▶ Provided material:
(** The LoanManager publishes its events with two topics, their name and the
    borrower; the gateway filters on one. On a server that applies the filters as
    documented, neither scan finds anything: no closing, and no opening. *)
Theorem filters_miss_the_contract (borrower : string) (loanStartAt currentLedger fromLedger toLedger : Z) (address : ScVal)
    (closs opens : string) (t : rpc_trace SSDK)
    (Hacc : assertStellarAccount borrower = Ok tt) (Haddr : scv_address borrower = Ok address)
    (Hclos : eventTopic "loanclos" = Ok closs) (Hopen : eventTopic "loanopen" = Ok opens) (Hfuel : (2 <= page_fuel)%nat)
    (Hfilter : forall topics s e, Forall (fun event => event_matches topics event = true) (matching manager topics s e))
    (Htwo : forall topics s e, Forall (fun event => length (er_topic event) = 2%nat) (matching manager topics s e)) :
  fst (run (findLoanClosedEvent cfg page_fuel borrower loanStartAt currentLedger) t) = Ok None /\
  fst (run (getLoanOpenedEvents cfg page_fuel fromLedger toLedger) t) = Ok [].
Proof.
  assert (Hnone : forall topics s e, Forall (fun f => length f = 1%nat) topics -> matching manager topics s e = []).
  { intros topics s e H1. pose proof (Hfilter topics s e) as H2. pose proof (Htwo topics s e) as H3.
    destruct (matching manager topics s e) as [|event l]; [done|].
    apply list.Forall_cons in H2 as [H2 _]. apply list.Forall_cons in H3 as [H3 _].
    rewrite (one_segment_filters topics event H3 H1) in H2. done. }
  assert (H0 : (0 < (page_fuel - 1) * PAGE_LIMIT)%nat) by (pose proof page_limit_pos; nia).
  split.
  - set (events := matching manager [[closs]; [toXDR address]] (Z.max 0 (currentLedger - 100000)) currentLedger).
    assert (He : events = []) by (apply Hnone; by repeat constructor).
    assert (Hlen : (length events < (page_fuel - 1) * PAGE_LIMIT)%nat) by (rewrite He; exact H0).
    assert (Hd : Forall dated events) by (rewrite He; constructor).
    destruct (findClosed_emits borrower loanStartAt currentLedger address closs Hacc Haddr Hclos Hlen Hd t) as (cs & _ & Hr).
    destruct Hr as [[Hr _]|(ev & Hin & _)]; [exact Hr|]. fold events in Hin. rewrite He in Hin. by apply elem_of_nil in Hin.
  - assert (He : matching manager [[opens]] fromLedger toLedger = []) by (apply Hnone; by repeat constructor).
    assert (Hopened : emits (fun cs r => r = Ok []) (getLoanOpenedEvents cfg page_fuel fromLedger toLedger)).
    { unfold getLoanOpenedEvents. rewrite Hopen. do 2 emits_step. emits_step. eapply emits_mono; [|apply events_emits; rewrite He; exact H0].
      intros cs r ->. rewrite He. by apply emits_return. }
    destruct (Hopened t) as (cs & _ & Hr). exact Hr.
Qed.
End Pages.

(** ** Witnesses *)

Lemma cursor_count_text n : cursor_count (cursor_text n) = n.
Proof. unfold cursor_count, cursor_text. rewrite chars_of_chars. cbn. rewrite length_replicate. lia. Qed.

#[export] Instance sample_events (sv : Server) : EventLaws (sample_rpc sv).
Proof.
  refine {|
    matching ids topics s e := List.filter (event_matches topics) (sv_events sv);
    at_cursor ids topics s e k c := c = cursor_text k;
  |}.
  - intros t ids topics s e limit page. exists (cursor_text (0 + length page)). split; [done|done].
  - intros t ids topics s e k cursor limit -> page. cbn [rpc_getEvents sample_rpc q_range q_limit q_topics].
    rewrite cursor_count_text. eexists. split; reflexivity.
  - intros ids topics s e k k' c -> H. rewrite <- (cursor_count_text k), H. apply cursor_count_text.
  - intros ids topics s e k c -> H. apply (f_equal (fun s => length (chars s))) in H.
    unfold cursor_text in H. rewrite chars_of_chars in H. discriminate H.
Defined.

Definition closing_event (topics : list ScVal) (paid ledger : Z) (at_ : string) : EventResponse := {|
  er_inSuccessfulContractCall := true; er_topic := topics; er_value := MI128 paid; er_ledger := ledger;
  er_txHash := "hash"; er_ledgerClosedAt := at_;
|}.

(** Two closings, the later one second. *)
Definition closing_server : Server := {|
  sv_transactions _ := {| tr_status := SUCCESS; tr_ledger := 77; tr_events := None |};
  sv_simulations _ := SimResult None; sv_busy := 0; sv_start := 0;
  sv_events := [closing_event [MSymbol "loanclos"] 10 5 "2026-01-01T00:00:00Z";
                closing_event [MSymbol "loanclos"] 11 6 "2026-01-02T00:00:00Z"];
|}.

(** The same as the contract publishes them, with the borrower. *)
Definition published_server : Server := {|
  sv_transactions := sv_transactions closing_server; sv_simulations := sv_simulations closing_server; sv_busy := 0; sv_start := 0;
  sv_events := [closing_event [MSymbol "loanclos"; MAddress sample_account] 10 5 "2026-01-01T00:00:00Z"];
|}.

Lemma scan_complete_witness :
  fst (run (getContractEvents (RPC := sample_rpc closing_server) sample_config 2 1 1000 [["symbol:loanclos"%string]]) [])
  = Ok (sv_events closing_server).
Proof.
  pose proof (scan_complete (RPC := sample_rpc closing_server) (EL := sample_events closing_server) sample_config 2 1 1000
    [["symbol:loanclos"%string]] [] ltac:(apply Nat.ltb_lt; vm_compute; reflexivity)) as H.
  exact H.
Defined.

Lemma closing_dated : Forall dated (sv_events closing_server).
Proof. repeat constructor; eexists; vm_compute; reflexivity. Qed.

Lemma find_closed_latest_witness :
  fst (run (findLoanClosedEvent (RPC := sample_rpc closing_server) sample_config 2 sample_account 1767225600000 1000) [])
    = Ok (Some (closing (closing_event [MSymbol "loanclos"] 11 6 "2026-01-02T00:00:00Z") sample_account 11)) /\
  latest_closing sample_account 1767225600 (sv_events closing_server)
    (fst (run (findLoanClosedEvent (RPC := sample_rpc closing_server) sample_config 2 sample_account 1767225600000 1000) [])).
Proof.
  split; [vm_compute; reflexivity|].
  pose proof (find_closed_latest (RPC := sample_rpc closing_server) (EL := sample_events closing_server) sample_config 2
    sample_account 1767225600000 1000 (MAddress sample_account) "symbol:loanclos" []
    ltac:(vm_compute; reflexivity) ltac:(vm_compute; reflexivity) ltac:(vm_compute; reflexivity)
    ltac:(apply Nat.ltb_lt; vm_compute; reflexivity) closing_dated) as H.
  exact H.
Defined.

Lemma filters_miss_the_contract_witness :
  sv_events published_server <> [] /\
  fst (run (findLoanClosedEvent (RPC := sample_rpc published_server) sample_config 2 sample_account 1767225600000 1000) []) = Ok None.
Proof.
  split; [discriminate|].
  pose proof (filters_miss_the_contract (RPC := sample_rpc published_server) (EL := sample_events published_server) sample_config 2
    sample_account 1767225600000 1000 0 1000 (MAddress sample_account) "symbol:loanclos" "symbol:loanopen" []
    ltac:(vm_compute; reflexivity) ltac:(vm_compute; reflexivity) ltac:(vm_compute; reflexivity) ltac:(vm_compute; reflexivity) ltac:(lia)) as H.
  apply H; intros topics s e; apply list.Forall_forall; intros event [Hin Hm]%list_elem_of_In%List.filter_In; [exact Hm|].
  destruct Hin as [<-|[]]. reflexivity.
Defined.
--
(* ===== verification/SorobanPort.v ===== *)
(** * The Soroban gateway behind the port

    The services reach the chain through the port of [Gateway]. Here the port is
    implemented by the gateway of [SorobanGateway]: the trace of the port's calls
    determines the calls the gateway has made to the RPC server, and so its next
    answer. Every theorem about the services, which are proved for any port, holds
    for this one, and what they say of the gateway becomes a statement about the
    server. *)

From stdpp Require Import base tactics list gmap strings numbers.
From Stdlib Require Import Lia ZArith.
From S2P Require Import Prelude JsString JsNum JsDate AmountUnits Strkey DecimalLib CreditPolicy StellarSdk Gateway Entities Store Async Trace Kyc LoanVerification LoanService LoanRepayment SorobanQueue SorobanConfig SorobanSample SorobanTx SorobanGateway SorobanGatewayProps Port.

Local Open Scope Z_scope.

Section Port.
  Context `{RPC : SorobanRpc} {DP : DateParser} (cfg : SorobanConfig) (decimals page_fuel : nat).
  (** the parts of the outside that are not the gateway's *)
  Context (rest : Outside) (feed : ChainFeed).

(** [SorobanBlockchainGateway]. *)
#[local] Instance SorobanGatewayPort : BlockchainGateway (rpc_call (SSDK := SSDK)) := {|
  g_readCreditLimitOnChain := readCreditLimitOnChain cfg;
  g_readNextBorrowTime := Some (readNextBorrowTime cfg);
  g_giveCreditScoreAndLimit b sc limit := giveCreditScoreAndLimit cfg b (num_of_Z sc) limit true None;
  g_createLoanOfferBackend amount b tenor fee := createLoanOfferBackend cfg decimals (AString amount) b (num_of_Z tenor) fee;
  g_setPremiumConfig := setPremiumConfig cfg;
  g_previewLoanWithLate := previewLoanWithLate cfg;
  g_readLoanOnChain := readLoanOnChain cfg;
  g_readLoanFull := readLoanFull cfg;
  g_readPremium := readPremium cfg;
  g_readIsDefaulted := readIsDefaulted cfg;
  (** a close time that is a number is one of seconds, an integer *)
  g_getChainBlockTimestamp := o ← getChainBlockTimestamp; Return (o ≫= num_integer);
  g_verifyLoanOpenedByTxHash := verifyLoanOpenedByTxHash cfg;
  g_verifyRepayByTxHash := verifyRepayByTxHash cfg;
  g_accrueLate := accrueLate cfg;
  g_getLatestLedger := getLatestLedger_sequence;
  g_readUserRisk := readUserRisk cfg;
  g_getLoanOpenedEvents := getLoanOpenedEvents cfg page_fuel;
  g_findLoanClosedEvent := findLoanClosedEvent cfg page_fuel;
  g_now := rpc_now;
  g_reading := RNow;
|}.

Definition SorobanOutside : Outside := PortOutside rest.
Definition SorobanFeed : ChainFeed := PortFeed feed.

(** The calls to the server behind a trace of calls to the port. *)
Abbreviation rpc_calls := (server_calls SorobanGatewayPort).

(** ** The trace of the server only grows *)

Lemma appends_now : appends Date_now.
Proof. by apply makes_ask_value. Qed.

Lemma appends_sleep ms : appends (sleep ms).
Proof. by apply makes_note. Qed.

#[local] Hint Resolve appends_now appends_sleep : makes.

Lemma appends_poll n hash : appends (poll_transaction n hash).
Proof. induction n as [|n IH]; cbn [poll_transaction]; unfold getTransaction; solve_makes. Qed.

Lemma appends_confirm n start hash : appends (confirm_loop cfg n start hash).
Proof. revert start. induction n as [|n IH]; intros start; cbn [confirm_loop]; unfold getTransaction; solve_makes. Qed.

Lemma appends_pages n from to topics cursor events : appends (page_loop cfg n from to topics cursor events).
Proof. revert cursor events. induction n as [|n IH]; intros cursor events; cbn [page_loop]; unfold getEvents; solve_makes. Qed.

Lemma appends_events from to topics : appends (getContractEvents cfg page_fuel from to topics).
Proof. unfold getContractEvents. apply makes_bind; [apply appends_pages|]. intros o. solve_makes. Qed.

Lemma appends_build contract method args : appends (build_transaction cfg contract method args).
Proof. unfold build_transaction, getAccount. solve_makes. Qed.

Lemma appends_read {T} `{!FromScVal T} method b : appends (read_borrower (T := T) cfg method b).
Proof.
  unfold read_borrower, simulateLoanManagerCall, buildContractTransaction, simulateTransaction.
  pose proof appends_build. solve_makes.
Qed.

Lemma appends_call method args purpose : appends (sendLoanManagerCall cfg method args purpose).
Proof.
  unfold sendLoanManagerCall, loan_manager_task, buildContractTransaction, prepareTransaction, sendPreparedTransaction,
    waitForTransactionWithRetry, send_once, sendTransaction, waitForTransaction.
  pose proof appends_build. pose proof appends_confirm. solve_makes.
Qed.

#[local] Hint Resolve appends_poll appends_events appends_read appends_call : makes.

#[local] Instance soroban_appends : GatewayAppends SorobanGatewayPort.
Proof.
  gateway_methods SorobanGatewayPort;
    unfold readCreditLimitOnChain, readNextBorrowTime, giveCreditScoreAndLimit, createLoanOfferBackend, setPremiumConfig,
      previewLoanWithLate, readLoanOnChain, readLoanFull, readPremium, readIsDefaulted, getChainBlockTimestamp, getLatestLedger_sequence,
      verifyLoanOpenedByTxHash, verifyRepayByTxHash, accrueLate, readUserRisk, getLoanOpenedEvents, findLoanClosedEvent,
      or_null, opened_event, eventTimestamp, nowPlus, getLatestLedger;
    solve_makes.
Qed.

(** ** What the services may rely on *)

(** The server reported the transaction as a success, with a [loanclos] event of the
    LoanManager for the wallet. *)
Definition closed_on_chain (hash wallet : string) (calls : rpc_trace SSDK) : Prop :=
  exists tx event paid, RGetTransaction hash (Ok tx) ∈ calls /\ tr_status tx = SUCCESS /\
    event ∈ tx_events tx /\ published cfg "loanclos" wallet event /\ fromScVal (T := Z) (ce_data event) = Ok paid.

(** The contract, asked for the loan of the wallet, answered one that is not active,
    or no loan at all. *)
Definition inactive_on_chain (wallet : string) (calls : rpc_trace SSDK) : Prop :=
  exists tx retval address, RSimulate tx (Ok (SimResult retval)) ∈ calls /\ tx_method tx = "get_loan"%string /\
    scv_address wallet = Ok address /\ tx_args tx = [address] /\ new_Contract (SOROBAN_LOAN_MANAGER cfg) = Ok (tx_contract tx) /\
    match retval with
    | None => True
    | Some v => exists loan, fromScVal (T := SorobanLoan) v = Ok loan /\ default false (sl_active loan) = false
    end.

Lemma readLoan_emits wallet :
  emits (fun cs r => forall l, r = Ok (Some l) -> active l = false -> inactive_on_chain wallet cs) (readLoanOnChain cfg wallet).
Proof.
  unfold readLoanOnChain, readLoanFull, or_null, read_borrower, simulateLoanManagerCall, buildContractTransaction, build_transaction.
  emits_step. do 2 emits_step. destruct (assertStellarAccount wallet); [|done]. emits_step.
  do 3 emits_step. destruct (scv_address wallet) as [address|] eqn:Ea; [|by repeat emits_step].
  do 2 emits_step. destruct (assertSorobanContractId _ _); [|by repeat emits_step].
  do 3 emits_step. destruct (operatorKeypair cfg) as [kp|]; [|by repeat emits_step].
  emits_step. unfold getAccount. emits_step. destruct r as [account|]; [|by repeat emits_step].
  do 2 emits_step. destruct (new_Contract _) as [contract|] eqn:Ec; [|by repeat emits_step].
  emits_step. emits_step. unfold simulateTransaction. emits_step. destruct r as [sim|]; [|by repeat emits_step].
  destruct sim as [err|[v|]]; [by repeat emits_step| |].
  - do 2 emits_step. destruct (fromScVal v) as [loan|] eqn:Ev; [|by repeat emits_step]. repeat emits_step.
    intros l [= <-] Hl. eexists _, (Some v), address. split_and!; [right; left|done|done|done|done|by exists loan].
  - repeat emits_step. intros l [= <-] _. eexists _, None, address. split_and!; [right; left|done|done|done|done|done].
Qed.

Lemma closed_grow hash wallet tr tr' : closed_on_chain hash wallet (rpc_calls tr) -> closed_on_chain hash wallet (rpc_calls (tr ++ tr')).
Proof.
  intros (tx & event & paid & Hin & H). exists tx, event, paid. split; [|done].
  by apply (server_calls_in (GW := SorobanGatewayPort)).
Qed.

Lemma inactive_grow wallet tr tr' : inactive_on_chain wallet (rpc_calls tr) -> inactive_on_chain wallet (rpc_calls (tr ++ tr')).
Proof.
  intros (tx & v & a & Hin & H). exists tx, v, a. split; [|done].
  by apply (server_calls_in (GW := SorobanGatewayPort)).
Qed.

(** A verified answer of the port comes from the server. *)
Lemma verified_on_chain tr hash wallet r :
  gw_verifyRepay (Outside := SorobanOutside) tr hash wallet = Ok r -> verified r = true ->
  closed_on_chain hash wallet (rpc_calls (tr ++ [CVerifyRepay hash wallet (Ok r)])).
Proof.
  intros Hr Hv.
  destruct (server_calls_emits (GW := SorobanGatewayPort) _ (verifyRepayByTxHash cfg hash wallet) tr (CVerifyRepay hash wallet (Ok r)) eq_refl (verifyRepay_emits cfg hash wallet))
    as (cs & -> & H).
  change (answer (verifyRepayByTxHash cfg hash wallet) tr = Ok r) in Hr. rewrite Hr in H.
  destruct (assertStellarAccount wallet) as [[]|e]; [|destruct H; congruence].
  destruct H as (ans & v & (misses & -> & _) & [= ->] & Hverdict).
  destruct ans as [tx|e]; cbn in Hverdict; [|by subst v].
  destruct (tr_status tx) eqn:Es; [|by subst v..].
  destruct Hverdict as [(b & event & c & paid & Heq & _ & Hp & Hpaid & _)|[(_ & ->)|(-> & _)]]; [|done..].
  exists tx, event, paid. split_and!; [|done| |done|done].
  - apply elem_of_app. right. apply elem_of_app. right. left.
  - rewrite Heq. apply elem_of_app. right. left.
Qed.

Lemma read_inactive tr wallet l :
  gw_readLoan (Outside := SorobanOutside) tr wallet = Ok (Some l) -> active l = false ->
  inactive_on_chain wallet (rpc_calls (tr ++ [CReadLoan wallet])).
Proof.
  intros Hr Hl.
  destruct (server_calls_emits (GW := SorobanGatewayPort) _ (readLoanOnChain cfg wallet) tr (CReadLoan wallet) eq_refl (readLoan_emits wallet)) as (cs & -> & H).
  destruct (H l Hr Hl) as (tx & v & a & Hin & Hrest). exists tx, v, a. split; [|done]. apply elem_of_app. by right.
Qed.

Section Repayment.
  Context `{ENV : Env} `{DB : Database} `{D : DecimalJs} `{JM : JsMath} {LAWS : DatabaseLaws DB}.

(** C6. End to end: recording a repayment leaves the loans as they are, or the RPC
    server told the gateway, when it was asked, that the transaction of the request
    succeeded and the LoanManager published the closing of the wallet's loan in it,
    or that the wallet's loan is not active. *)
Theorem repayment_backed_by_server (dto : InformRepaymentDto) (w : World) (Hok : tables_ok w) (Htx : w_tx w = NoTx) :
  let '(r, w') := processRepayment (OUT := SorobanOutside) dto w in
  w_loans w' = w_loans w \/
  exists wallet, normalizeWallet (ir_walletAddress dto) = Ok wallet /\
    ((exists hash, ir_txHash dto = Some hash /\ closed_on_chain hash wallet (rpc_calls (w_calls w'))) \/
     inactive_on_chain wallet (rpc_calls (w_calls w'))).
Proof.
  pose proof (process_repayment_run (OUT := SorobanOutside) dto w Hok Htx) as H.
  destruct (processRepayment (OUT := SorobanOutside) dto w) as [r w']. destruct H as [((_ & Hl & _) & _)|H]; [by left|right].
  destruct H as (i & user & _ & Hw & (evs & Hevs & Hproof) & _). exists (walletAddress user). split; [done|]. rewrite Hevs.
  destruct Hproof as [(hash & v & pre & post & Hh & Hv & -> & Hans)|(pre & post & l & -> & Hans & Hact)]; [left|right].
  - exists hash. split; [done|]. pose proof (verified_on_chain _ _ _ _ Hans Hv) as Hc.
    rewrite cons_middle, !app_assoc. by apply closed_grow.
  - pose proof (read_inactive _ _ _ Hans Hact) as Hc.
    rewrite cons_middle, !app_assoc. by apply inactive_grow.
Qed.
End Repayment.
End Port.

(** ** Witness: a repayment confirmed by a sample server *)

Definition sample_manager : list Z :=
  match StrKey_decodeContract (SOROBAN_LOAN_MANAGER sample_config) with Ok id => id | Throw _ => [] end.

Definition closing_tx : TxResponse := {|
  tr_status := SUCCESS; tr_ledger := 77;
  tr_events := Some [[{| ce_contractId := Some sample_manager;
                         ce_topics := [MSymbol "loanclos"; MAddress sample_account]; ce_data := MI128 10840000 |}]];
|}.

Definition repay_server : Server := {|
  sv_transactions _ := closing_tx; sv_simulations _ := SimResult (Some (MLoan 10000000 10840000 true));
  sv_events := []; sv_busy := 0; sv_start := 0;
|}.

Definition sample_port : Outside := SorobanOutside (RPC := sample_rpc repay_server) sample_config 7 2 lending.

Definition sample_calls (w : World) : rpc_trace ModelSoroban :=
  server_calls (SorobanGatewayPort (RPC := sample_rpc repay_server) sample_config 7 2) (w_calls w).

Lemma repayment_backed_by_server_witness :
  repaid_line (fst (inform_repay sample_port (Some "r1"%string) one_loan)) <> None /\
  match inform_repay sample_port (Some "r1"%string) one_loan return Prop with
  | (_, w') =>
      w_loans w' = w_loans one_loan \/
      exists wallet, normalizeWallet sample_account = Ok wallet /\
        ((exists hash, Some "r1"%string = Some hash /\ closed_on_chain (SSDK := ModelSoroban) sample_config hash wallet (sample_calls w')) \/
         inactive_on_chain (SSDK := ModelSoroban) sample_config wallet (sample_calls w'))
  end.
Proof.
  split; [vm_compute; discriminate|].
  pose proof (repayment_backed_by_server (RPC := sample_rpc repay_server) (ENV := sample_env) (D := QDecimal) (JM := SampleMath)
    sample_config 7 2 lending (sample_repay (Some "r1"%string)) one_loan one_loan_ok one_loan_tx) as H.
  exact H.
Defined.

▶ Exercise goal:
Using the entries above, return exactly the lines from the line with "emits (fun cs r => forall" to the line with "do 3 emits_step. destruct (operatorKeypair", counting both of those lines.

▶ Finished exercise:
  emits (fun cs r => forall l, r = Ok (Some l) -> active l = false -> inactive_on_chain wallet cs) (readLoanOnChain cfg wallet).
Proof.
  unfold readLoanOnChain, readLoanFull, or_null, read_borrower, simulateLoanManagerCall, buildContractTransaction, build_transaction.
  emits_step. do 2 emits_step. destruct (assertStellarAccount wallet); [|done]. emits_step.
  do 3 emits_step. destruct (scv_address wallet) as [address|] eqn:Ea; [|by repeat emits_step].
  do 2 emits_step. destruct (assertSorobanContractId _ _); [|by repeat emits_step].
  do 3 emits_step. destruct (operatorKeypair cfg) as [kp|]; [|by repeat emits_step].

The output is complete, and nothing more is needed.